____ Source data
(** * fixedincomelib.market.registries

    A shallow embedding of [src/fixedincomelib/market/registries.py]: the
    process-wide registries for indices, index fixings, data conventions and
    data identifiers, with the properties stated for them.

    Python objects become values of [pyval]; the mutable [dict] objects the
    module passes around (fixing series, convention specs) live on an
    explicit heap and are referred to by location, so that aliasing between
    a caller's dict and a registry entry is visible. Exceptions are results
    of an error monad over the world state: a raised exception keeps every
    mutation made before it, as in Python. *)

From Stdlib Require Import ZArith String Ascii List.
From Stdlib Require Import Floats.SpecFloat.
From stdpp Require Import base option gmap strings list.

Open Scope string_scope.

(** ** Strings: [str.upper], [str.lower], [str.split] on ASCII keys *)

Module Str.

Definition is_lower_ascii (c : ascii) : bool :=
  let n := N_of_ascii c in (97 <=? n)%N && (n <=? 122)%N.

Definition is_upper_ascii (c : ascii) : bool :=
  let n := N_of_ascii c in (65 <=? n)%N && (n <=? 90)%N.

Definition upper_ascii (c : ascii) : ascii :=
  if is_lower_ascii c then ascii_of_N (N_of_ascii c - 32) else c.

Definition lower_ascii (c : ascii) : ascii :=
  if is_upper_ascii c then ascii_of_N (N_of_ascii c + 32) else c.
________
_To do_
Repeat each of the entries above precisely as given.

_Exercise answer_
(** * fixedincomelib.market.registries

    A shallow embedding of [src/fixedincomelib/market/registries.py]: the
    process-wide registries for indices, index fixings, data conventions and
    data identifiers, with the properties stated for them.

    Python objects become values of [pyval]; the mutable [dict] objects the
    module passes around (fixing series, convention specs) live on an
    explicit heap and are referred to by location, so that aliasing between
    a caller's dict and a registry entry is visible. Exceptions are results
    of an error monad over the world state: a raised exception keeps every
    mutation made before it, as in Python. *)

From Stdlib Require Import ZArith String Ascii List.
From Stdlib Require Import Floats.SpecFloat.
From stdpp Require Import base option gmap strings list.

Open Scope string_scope.

(** ** Strings: [str.upper], [str.lower], [str.split] on ASCII keys *)

Module Str.

Definition is_lower_ascii (c : ascii) : bool :=
  let n := N_of_ascii c in (97 <=? n)%N && (n <=? 122)%N.

Definition is_upper_ascii (c : ascii) : bool :=
  let n := N_of_ascii c in (65 <=? n)%N && (n <=? 90)%N.

Definition upper_ascii (c : ascii) : ascii :=
  if is_lower_ascii c then ascii_of_N (N_of_ascii c - 32) else c.

Definition lower_ascii (c : ascii) : ascii :=
  if is_upper_ascii c then ascii_of_N (N_of_ascii c + 32) else c.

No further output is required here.